Brief stints of stress have been shown to enhance learning and brain function. This short-term stress isn’t around long enough to do much damage to the body and engages our natural, beneficial fight-or-flight response that we need for survival. Even though we are excited about something, we can still feel stressed out about it.

A deadline, for example, can be a source of good stress if it helps you focus and accomplish a project or job, provided you have time to relax and recover once it’s over. However, if you feel you are always running to meet constant deadlines, you may find yourself exhausted, and your performance could become weaker, without adequate time to recover. This type of situation causes bad, ongoing stress which can lead your body and performance to suffer, so that fight-or-flight response which can give you a advantageous edge or even save your life in the short-term is lost.

Your immune, reproductive, excretory, and digestive systems are unable to return to normal while a threat is perceived, and all those things associated with stress; heart disease, trouble focusing, irritability, memory loss, depression, weight gain, really do begin to become a risk.

Whether the stress started out as good or bad, if it doesn’t go away, you’ll begin to suffer over time.

Accept what you cannot change (like traffic) and change what you can control. Worrying and shallow breathing still won’t make the traffic move any faster. You can turn on your favourite music a sing your heart out while you wait or make phone calls to let people know you have been caught in traffic and are running late.

Remind yourself to breathe deeply. Sometimes when we’re stressed, we forget to breathe or we take little shallow breaths that don’t help release that stress and tension. Try square or box breathing. Breath in for 4 seconds, hold for 4 seconds, breathe out for 4 seconds and hold for 4 seconds. Repeat for as long as you need to.

Instead of giving yourself the unclear diagnosis of “stress,” see if you can be more specific. Try out statements that start like “I’m noticing that I’m disappointed about…” or “I’m realising that I feel fearful of…”. or “I am feeling resentful about…….”.

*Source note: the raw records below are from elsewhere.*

(** C8. Whatever the size of the collection, saving a win, with a name
    that is not blank, leaves a collection of at most 50 entries: the
    first 50 of the ranking of the new entry and the old ones, which is
    also what the handler asks to persist in the same step. *)
Theorem saved_collection_capped (h : Host) (s : AppState) (w : Z) :
  pendingWinAttempts s = Some w ->
  isEmpty (trim (playerName s)) = false ->
  let next :=
    firstn 50 (rank (newEntry h s (trim (playerName s)) w :: leaderboard s)) in
  leaderboard (fst (handleSaveWin localeCompare h s)) = next /\
  snd (handleSaveWin localeCompare h s) = [persistLeaderboard next] /\
  (List.length next <= 50)%nat /\
  (List.length next = Nat.min 50 (S (List.length (leaderboard s))))%nat.
Proof.
  intros Hp Hn next. rewrite (saveWin_saved h s w Hp Hn). fold next.
  split; [reflexivity|]. split; [reflexivity|]. split.
  - apply firstn_le_length.
  - subst next rank. unfold sortLeaderboard.
    rewrite length_firstn, Array_sort_length. reflexivity.
Qed.

(** C9. With a name that is empty once trimmed, saving a win changes
    nothing: the collection is the same and nothing is persisted; and
    when a win is pending, as it is in every state of the component in
    which the name prompt is open, the whole state is unchanged and the
    handler raises the alert that asks for a name. *)
Theorem blank_name_rejected (h : Host) (s : AppState) :
  isEmpty (trim (playerName s)) = true ->
  leaderboard (fst (handleSaveWin localeCompare h s)) = leaderboard s /\
  (forall next,
     ~ In (persistLeaderboard next) (snd (handleSaveWin localeCompare h s))) /\
  (pendingWinAttempts s <> None \/
   (reachable localeCompare s /\ nameModalOpen s = true) ->
   handleSaveWin localeCompare h s
   = (s, [Alert_alert (lit "Name required")
            (lit "Please enter your name to save your score.")])).
Proof.
  intros Hn.
  assert (Hpending :
            pendingWinAttempts s <> None \/
            (reachable localeCompare s /\ nameModalOpen s = true) ->
            pendingWinAttempts s <> None).
  { intros [H|[Hr Hm]]; [exact H|].
    destruct (reachable_ok localeCompare s Hr) as [_ [Hp _]]. exact (Hp Hm). }
  unfold handleSaveWin. rewrite Hn.
  destruct (pendingWinAttempts s) as [w|]; cbn.
  - split; [reflexivity|]. split.
    + intros next [H|[]]. discriminate H.
    + intros _. reflexivity.
  - split; [reflexivity|]. split.
    + intros next [].
    + intros H. apply Hpending in H. contradiction.
Qed.
(** * Secure linkage: the demonstration driver and the engine it exercises

    [secure-linkage.cc] builds a 2048 x 512 matrix of bits, encrypts it as the
    left operand, encrypts its first two rows as the two columns of the right
    operand, multiplies under encryption, decrypts, and compares the result
    with a plaintext reference ([mat_vec_prod]) through [check_result].

    The first part of this file embeds the C++ of the driver.  The second
    part models the engine behind [seclink.h], whose implementation is not
    among the sources, from its specification. *)

From Stdlib Require Import ZArith List String Ascii DecimalString Lia.
From stdpp Require Import base gmap.
Import ListNotations.

Local Open Scope Z_scope.

(** ** C++ values and undefined behaviour

    Signed arithmetic that leaves the range of its type and indexing outside
    a container are undefined in C++; the embedding makes both explicit
    outcomes.  Unsigned arithmetic and conversions to a narrower integer
    type are modular. *)
Module Cxx.

Inductive undefined : Type :=
| OutOfBounds
| SignedOverflow.

Inductive outcome (A : Type) : Type :=
| Ret (a : A)
| Undef (u : undefined).
Arguments Ret {A} a.
Arguments Undef {A} u.

Definition bind {A B : Type} (m : outcome A) (k : A -> outcome B) : outcome B :=
  match m with
  | Ret a => k a
  | Undef u => Undef u
  end.

Declare Scope cxx_scope.
Delimit Scope cxx_scope with cxx.
Notation "x <~ m ; k" := (bind m (fun x => k))
  (at level 20, m at level 100, k at level 200, only parsing) : cxx_scope.
(** C6: for every non-empty list of observations whose confidences do not
    sum below zero, the weighted score is sum(score * confidence) /
    sum(confidence), or the plain average of the scores when the
    confidences sum to zero; the label is bullish exactly above 0.3, bearish
    exactly below -0.3 and neutral in between, so a weighted score of
    exactly 0.3 is neutral. *)
Theorem aggregate_weighted_score_and_label
    (results : list GPTSentimentAnalyzer.sentiment_result) :
  let total :=
    Py.sum (List.map GPTSentimentAnalyzer.confidence_of results) in
  let weighted :=
    Py.sum (List.map (fun r => GPTSentimentAnalyzer.score_of r
                               * GPTSentimentAnalyzer.confidence_of r) results) in
  let average :=
    Py.sum (List.map GPTSentimentAnalyzer.score_of results) / Py.len results in
  let s := GPTSentimentAnalyzer.aggregate_sentiment results in
  results <> [] ->
  0 <= total ->
  GPTSentimentAnalyzer.average_score s == average
  /\ (~ total == 0 -> GPTSentimentAnalyzer.weighted_score s == weighted / total)
  /\ (total == 0 -> GPTSentimentAnalyzer.weighted_score s == average)
  /\ (GPTSentimentAnalyzer.overall_sentiment s = GPTSentimentAnalyzer.bullish
      <-> 0.3 < GPTSentimentAnalyzer.weighted_score s)
  /\ (GPTSentimentAnalyzer.overall_sentiment s = GPTSentimentAnalyzer.bearish
      <-> GPTSentimentAnalyzer.weighted_score s < -0.3)
  /\ (GPTSentimentAnalyzer.overall_sentiment s
      = GPTSentimentAnalyzer.neutral_overall
      <-> -0.3 <= GPTSentimentAnalyzer.weighted_score s
          /\ GPTSentimentAnalyzer.weighted_score s <= 0.3)
  /\ (GPTSentimentAnalyzer.weighted_score s == 0.3 ->
      GPTSentimentAnalyzer.overall_sentiment s
      = GPTSentimentAnalyzer.neutral_overall).
Proof.
  intros total weighted average s Hne Htotal.
  pose proof (Aggregator.aggregate_label results Hne) as Hlabel. fold s in Hlabel.
  destruct (Aggregator.label_of_spec (GPTSentimentAnalyzer.weighted_score s))
    as (Hbull & Hbear & Hneut).
  rewrite <- Hlabel in Hbull, Hbear, Hneut.
  assert (GPTSentimentAnalyzer.average_score s == average
          /\ (~ total == 0 ->
              GPTSentimentAnalyzer.weighted_score s == weighted / total)
          /\ (total == 0 -> GPTSentimentAnalyzer.weighted_score s == average))
    as (Havg & Hw & Hfallback).
  { subst s. destruct results as [| r results]; [done |].
    unfold GPTSentimentAnalyzer.aggregate_sentiment.
    destruct (Aggregator.tally_fold (r :: results)
                (GPTSentimentAnalyzer.Tally 0.0 0.0 [] 0 0 0))
      as (Hws & Htc & Hsc).
    set (acc := fold_left GPTSentimentAnalyzer.tally_step (r :: results) _) in *.
    cbn [GPTSentimentAnalyzer.weighted_sum GPTSentimentAnalyzer.total_confidence
         GPTSentimentAnalyzer.scores] in Hws, Htc, Hsc.
    fold weighted in Hws. fold total in Htc.
    cbn [GPTSentimentAnalyzer.average_score GPTSentimentAnalyzer.weighted_score].
    assert (match GPTSentimentAnalyzer.scores acc with
            | [] => 0.0
            | _ :: _ => Py.sum (GPTSentimentAnalyzer.scores acc)
                        / Py.len (GPTSentimentAnalyzer.scores acc)
            end == average) as Havg.
    { rewrite Hsc. simpl app. cbn [List.map].
      unfold average, Py.len. cbn [List.map]. simpl length.
      rewrite length_map. reflexivity. }
    split; [exact Havg |].
    destruct (Py.gtb (GPTSentimentAnalyzer.total_confidence acc) 0) eqn:Hpos.
    - apply gtb_gt in Hpos. split.
      + intros _. rewrite Hws, Htc. field. lra.
      + intros Hzero. lra.
    - apply gtb_le in Hpos. split.
      + intros Hnz. exfalso. apply Hnz. lra.
      + intros _. exact Havg. }
  repeat split; try tauto.
  - intros H. apply Hneut. lra.
Qed.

This gives you the opportunity to isolate the emotions that are causing your stress, like nervousness, responsibility, or fear of failure. Then you can move forward from a place of recognition, rather than remaining stuck and anxious.

Begin a daily meditation practice or gratitude practice. Stressful situations will roll off your back more often, and if something does get to you, the effects won’t last as long.

Movement helps shift stress. Yoga, a walk in nature, a bath, or whatever makes you feel amazing when you’re done will help you release some of that stressful energy.

There is no way to go through life without experiencing stress. But hopefully, you can use the tips above to respond to your stress in ways that better serve you.